[Record extracts]:
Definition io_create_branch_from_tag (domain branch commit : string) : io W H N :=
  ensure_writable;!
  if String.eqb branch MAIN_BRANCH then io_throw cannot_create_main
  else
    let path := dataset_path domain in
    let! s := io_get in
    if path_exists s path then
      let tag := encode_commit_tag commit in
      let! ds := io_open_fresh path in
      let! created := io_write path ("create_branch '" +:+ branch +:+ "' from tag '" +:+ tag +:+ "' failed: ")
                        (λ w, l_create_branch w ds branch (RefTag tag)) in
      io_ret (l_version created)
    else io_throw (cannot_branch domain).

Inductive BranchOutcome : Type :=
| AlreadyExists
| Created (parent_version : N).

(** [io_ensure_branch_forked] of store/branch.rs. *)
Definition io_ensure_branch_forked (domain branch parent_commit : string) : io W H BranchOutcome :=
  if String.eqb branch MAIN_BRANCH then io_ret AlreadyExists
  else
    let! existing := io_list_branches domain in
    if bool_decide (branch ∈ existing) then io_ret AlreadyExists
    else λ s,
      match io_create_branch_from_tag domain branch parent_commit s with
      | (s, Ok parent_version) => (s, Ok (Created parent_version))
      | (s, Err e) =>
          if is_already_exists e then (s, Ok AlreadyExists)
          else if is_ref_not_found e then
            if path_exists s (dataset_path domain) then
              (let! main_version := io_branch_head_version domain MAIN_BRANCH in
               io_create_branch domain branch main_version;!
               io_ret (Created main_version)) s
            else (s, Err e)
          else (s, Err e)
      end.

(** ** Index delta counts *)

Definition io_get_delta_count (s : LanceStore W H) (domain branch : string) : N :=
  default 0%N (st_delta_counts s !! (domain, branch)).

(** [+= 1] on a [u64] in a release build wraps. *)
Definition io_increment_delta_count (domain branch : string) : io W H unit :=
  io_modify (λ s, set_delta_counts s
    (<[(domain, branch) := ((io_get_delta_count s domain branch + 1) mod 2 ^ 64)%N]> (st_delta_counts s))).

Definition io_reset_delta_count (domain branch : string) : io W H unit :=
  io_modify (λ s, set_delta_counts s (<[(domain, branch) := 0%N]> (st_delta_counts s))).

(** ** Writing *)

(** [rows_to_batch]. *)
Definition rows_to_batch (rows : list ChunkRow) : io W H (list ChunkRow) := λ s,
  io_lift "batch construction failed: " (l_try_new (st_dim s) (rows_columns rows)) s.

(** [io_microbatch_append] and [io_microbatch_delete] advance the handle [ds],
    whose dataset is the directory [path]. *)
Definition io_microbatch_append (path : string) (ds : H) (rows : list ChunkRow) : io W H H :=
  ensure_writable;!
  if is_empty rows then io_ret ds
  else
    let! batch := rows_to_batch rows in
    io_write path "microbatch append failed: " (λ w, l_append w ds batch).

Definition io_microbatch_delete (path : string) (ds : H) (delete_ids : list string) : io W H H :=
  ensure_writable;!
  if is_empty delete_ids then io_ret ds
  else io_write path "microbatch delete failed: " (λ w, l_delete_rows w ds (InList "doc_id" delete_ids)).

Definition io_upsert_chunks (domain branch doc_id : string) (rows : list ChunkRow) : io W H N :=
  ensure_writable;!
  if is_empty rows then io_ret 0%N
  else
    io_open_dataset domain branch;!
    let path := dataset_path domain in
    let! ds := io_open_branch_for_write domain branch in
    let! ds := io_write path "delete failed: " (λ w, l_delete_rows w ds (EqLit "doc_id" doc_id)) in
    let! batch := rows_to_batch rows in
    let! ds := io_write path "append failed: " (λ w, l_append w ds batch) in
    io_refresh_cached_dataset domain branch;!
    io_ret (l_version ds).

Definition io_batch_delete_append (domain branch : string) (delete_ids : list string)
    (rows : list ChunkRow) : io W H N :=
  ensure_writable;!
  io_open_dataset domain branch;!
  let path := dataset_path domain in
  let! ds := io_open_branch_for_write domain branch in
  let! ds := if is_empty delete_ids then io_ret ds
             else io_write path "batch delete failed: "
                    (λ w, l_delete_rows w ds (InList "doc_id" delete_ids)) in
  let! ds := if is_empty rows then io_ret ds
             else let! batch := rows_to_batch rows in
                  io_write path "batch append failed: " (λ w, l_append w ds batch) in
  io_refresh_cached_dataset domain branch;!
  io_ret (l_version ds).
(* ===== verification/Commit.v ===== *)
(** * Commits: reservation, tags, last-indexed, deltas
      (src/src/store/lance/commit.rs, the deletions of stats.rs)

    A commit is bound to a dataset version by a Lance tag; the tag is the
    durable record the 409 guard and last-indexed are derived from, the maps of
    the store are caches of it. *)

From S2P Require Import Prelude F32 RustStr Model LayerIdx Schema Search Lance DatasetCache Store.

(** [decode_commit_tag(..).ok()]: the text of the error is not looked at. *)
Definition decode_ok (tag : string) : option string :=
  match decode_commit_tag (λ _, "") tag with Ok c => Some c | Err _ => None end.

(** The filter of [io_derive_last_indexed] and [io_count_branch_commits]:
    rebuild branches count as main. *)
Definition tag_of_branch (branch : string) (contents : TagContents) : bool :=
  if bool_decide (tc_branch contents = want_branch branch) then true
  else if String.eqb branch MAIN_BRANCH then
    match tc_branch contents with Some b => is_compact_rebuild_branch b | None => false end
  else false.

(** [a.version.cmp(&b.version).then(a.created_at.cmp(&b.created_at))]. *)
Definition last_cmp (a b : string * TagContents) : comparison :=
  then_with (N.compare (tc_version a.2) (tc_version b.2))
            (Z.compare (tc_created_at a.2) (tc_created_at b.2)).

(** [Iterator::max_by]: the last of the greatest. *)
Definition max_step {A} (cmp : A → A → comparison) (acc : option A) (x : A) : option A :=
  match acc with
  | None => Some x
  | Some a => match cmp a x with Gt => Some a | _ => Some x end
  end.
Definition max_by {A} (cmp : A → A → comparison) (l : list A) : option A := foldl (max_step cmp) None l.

* * *

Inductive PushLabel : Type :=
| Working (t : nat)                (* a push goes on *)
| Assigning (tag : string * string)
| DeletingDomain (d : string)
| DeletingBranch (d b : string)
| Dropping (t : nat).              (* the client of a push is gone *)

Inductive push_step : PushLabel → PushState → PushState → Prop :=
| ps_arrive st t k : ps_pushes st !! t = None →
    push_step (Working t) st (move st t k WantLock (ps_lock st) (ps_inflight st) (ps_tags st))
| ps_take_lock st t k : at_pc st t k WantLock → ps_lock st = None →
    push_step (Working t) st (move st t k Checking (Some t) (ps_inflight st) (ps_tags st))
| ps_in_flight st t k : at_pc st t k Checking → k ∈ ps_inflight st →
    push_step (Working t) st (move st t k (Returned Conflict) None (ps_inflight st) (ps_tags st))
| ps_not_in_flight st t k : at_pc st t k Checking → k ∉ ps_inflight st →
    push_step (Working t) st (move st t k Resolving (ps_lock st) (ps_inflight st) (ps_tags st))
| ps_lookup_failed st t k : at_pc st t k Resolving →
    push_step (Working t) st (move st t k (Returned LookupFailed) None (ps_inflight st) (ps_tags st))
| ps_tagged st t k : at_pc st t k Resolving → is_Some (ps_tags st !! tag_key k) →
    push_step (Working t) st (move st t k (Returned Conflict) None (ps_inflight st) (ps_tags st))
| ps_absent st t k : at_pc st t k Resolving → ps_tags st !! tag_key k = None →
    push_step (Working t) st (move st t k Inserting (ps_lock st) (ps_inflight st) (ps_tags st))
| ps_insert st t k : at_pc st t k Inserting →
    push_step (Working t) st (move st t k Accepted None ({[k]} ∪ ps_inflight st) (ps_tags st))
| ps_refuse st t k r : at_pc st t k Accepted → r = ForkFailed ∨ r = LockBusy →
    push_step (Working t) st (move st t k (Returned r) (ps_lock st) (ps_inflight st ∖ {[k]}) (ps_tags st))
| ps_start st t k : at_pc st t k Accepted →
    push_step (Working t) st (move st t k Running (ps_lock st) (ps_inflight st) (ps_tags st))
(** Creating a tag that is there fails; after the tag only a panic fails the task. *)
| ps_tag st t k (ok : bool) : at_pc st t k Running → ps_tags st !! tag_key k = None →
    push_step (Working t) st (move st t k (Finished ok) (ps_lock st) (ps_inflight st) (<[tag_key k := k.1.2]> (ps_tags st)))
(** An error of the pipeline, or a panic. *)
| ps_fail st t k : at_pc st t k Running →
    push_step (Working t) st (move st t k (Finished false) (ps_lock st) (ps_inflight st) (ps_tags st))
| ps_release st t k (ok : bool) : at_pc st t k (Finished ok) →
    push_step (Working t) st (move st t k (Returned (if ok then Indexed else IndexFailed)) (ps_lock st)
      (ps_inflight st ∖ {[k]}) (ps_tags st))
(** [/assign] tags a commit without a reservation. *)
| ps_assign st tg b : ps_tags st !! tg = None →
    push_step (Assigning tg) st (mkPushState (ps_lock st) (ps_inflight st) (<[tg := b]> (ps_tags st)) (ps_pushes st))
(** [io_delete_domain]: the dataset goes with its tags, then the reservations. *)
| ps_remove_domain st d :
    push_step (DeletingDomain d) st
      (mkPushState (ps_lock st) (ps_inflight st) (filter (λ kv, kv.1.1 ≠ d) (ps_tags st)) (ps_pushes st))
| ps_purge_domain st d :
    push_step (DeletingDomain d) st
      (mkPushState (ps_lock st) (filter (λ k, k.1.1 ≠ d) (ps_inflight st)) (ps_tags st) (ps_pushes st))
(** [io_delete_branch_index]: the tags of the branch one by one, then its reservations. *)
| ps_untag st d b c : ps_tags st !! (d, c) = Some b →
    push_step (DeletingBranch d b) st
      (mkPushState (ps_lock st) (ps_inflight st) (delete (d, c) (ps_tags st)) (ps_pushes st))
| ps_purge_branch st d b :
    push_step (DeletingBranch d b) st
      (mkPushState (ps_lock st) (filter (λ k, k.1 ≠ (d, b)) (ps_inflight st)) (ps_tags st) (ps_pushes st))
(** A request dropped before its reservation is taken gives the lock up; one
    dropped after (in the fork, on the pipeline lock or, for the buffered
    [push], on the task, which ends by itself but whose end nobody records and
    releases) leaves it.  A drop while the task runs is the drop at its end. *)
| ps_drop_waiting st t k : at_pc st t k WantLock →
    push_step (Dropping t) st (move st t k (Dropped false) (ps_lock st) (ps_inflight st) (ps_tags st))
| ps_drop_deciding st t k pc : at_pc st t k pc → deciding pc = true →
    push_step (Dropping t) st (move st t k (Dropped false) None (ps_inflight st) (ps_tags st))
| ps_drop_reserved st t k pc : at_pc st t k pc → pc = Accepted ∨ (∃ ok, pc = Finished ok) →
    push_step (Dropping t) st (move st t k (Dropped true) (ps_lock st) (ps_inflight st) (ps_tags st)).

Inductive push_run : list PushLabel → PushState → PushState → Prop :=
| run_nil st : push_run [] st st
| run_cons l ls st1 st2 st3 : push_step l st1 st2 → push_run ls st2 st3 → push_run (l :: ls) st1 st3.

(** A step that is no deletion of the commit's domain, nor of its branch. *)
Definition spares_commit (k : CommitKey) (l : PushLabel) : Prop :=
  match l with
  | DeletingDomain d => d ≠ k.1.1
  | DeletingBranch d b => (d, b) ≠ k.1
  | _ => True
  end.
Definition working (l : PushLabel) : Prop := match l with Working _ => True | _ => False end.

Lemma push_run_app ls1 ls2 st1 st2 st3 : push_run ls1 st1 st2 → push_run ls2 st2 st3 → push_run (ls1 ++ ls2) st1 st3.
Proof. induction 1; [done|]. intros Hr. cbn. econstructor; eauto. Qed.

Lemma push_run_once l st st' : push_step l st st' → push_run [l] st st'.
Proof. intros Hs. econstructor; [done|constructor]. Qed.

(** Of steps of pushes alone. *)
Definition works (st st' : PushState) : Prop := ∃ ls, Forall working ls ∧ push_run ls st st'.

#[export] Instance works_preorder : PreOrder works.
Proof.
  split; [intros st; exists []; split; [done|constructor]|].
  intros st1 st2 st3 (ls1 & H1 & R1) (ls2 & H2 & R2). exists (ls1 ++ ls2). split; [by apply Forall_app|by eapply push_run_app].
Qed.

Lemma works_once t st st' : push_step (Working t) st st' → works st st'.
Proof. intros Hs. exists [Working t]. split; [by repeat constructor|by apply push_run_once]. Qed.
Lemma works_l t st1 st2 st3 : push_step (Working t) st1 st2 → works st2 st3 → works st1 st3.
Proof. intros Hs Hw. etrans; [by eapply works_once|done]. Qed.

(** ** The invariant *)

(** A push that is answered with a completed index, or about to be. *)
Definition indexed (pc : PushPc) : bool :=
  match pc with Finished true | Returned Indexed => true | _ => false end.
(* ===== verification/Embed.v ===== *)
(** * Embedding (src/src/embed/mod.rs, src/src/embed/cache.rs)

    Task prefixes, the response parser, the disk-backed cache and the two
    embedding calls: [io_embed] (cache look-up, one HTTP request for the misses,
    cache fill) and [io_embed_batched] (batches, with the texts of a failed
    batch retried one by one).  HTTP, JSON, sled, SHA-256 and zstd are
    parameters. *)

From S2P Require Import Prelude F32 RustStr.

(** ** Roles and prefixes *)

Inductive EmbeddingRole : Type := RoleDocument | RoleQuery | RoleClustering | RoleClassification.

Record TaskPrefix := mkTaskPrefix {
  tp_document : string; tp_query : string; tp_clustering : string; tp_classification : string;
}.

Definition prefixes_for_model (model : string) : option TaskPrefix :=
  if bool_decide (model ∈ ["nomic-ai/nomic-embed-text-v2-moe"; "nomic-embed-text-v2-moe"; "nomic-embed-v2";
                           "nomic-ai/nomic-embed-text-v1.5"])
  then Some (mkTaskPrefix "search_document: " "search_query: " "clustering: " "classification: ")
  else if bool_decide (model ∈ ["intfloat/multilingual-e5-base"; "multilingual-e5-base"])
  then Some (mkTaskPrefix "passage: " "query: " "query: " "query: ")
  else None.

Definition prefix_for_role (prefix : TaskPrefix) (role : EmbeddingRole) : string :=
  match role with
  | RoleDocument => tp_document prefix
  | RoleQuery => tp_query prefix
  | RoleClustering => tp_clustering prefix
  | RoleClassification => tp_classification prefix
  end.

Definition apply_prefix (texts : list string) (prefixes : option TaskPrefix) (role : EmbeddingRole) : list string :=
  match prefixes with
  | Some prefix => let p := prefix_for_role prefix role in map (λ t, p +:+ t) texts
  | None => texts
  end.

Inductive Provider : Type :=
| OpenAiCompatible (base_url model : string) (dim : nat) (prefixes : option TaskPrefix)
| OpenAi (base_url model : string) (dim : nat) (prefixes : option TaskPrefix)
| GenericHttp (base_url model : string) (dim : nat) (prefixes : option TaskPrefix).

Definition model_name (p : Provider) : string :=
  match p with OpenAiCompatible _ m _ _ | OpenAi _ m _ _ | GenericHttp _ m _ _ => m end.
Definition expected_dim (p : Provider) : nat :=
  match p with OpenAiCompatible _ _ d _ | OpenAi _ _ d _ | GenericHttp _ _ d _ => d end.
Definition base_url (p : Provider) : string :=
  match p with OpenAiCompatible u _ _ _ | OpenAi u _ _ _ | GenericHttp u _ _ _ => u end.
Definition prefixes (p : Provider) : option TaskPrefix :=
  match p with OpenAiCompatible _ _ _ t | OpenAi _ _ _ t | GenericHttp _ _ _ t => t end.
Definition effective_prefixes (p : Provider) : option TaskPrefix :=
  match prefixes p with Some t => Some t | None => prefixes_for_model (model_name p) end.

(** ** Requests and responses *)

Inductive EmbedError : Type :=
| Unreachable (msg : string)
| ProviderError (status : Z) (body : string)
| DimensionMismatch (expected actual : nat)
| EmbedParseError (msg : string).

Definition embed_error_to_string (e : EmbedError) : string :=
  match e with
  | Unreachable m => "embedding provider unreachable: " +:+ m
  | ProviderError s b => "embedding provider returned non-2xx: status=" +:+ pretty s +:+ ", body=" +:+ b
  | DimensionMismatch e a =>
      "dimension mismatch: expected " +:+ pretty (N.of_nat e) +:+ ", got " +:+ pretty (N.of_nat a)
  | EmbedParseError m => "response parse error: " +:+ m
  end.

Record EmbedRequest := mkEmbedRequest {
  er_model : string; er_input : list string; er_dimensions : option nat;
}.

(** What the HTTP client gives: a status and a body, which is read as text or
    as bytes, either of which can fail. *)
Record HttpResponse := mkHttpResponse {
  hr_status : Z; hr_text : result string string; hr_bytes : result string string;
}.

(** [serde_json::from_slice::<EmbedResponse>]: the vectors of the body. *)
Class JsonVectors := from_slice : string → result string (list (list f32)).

--

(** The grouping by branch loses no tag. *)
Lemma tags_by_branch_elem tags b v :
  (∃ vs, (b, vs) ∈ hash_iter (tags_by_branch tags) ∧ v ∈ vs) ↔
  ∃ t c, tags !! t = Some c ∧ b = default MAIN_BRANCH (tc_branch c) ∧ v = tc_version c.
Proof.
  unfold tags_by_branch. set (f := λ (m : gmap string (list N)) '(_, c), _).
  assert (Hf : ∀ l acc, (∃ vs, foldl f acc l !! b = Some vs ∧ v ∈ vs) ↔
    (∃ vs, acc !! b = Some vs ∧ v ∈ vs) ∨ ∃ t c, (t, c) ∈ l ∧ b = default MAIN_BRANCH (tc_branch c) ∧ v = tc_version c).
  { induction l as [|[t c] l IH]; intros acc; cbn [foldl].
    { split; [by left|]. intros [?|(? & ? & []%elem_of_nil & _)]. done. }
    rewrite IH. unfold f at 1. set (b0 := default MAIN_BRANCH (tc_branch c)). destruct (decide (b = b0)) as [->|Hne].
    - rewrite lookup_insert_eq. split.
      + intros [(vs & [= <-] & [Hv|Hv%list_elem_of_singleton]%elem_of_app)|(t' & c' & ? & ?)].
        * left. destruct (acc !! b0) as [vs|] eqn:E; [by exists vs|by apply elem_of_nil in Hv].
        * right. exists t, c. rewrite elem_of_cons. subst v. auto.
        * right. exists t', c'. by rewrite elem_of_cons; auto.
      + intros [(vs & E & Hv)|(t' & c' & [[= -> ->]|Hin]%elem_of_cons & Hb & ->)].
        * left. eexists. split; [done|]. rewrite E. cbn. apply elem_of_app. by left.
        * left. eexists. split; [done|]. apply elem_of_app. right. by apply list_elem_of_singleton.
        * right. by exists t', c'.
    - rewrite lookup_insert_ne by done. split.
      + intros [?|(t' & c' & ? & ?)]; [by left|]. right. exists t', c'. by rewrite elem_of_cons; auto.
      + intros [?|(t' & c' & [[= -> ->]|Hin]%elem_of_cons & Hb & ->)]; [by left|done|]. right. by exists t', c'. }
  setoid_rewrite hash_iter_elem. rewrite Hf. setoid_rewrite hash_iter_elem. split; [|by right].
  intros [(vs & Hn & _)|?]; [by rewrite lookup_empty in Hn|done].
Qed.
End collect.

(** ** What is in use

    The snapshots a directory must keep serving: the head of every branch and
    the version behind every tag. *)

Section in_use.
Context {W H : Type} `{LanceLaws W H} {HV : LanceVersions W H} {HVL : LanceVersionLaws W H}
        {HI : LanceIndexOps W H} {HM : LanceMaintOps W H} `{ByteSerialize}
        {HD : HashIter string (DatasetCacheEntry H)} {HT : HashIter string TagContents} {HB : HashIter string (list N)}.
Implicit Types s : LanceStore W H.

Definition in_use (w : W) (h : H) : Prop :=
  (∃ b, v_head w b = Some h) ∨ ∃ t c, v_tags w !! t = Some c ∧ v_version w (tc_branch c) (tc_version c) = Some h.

[Task objective]: There is a line with "Definition io_create_branch_from_tag (domain" and a line with "(** [io_ensure_branch_forked] of" above. Copy exactly those two lines and all lines between them, with nothing else.

[Task result]:
Definition io_create_branch_from_tag (domain branch commit : string) : io W H N :=
  ensure_writable;!
  if String.eqb branch MAIN_BRANCH then io_throw cannot_create_main
  else
    let path := dataset_path domain in
    let! s := io_get in
    if path_exists s path then
      let tag := encode_commit_tag commit in
      let! ds := io_open_fresh path in
      let! created := io_write path ("create_branch '" +:+ branch +:+ "' from tag '" +:+ tag +:+ "' failed: ")
                        (λ w, l_create_branch w ds branch (RefTag tag)) in
      io_ret (l_version created)
    else io_throw (cannot_branch domain).

Inductive BranchOutcome : Type :=
| AlreadyExists
| Created (parent_version : N).

(** [io_ensure_branch_forked] of store/branch.rs. *)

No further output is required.